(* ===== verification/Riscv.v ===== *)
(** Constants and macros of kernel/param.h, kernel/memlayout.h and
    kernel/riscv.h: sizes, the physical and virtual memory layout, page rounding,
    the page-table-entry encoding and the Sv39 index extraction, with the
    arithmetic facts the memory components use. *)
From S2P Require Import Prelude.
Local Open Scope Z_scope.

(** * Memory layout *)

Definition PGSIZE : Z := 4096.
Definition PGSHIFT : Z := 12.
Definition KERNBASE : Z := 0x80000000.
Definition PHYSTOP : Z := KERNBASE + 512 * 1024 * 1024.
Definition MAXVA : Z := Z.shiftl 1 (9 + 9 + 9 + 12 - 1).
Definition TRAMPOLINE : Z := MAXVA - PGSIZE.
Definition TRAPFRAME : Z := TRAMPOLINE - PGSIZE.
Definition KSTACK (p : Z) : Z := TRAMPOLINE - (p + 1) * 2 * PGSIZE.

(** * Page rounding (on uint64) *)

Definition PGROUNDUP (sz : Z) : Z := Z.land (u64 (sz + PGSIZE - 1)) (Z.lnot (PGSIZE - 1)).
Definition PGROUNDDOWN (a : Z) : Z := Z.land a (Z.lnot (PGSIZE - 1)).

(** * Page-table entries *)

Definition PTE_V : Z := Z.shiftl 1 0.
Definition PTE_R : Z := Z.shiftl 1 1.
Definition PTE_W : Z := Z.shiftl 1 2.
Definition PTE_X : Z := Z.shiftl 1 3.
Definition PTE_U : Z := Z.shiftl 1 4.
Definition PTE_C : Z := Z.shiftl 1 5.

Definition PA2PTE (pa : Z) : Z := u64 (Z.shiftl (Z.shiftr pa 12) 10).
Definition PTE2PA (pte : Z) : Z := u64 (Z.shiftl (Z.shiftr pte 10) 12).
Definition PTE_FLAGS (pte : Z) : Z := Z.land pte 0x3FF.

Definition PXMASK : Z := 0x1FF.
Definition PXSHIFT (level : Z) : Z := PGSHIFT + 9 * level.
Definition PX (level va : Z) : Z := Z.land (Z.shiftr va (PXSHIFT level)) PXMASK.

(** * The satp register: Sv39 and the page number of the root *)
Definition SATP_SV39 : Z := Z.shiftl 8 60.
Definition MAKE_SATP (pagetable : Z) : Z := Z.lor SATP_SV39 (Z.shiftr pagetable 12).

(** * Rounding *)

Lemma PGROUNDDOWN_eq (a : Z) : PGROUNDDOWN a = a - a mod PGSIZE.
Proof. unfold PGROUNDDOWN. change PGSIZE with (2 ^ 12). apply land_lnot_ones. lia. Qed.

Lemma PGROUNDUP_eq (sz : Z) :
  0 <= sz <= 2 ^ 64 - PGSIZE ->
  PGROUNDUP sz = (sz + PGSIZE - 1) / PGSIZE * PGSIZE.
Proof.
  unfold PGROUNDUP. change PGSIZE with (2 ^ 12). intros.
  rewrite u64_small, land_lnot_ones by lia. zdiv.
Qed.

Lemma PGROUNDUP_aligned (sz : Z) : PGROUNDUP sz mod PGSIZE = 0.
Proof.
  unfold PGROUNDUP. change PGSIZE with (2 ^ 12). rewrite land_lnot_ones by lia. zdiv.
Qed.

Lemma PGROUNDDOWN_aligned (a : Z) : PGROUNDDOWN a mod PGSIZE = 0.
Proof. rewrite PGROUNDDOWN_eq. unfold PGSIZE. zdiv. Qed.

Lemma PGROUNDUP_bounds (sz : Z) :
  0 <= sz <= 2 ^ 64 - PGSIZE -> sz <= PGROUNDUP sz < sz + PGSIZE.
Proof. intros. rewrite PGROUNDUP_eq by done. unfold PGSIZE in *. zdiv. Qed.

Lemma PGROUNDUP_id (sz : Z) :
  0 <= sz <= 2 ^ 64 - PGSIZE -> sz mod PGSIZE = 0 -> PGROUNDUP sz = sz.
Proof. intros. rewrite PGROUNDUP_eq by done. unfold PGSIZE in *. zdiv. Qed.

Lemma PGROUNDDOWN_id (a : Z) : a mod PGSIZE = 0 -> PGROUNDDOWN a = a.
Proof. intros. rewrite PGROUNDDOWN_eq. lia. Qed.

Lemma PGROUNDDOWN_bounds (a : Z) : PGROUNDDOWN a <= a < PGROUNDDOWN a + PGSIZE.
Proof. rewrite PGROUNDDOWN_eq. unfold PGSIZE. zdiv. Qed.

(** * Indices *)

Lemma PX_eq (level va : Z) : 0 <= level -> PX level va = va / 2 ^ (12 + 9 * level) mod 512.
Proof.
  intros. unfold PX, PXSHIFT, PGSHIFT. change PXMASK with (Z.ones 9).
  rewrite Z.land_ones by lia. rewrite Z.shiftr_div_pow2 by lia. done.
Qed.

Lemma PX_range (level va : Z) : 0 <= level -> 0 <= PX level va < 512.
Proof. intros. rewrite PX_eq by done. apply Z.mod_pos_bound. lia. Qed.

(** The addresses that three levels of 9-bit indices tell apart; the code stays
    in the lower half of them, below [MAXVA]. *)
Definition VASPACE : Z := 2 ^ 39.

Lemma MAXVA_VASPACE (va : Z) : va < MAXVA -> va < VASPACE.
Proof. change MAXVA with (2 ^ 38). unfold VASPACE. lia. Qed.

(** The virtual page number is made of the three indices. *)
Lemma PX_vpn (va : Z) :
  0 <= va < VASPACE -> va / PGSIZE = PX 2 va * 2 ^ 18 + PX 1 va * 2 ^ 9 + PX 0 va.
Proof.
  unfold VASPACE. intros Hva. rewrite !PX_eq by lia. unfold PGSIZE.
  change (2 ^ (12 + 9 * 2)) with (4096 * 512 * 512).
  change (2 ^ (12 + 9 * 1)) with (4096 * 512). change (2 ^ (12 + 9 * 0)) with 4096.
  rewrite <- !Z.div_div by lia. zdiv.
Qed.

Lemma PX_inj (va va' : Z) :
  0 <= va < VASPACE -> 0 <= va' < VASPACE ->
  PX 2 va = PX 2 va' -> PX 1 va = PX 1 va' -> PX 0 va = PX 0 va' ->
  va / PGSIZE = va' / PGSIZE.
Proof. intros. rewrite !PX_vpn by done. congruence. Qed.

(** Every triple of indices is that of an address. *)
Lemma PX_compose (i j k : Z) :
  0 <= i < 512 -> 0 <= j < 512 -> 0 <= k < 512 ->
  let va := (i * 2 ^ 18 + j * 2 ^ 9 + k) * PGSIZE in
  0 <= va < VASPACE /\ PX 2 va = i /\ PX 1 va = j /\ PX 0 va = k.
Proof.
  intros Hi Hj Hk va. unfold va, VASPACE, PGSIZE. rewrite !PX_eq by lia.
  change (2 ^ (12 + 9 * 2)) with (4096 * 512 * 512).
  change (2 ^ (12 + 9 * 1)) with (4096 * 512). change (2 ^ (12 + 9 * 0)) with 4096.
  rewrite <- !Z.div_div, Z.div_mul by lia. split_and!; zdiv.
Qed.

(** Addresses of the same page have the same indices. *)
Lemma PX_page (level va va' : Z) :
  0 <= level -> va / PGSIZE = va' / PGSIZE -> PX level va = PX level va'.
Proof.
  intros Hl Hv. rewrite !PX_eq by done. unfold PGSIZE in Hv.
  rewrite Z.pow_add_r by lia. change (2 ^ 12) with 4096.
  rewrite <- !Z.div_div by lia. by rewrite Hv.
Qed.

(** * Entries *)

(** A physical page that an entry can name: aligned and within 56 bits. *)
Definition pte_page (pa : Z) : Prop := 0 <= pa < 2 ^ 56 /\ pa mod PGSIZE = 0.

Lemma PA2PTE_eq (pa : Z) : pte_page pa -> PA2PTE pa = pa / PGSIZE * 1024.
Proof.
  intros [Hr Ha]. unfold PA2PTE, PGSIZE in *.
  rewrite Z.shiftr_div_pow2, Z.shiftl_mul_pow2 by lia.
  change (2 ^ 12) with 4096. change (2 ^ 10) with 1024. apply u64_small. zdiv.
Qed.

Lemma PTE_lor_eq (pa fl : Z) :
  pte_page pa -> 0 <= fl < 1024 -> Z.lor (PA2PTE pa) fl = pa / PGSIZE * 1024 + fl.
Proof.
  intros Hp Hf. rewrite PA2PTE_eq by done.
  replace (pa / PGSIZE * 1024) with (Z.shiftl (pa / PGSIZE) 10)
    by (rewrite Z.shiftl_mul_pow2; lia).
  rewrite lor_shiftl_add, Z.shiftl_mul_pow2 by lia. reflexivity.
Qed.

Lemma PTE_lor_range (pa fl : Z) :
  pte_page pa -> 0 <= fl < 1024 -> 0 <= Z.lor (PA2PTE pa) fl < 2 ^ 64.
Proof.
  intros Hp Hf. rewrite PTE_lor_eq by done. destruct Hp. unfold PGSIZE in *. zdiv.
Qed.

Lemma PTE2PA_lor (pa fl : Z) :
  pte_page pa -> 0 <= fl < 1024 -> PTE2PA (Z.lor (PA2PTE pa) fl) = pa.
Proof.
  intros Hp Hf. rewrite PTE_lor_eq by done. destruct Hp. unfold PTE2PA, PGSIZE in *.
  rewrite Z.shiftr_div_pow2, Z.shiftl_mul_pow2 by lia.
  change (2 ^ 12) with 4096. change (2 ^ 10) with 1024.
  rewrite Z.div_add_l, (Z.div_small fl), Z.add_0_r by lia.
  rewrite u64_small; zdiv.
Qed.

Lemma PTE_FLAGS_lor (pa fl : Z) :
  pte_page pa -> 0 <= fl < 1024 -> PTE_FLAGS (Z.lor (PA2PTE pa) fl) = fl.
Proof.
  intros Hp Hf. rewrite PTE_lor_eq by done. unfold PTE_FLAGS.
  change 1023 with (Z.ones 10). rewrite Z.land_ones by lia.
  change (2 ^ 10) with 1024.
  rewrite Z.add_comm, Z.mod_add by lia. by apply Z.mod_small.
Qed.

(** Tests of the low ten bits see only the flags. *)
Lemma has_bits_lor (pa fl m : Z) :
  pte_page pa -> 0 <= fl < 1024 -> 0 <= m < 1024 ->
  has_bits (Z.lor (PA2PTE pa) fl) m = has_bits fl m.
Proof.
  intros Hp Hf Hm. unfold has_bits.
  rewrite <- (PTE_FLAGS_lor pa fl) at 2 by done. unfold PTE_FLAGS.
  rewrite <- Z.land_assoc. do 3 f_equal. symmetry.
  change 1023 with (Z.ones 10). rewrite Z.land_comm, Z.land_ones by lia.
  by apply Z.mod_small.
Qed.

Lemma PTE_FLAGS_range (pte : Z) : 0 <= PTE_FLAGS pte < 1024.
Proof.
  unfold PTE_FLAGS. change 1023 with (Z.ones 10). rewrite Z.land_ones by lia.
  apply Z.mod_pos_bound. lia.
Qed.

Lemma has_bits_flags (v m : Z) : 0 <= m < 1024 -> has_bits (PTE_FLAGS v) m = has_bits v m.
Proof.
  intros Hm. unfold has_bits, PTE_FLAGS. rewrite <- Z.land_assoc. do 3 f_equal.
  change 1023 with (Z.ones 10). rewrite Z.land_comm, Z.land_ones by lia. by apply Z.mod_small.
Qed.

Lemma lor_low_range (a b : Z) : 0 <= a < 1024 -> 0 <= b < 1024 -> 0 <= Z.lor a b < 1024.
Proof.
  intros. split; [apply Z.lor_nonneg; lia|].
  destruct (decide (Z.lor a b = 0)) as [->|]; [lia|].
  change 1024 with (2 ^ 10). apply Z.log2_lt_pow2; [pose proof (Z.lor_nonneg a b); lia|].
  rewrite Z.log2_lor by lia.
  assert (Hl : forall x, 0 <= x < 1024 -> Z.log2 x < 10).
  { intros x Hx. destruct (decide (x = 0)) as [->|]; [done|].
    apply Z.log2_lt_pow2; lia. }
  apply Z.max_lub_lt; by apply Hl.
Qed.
____________
**THE PROBLEM:** Among the lines above, list those that contain the word "kernel".

**FINISHED EXERCISE:**
(** Constants and macros of kernel/param.h, kernel/memlayout.h and
    kernel/riscv.h: sizes, the physical and virtual memory layout, page rounding,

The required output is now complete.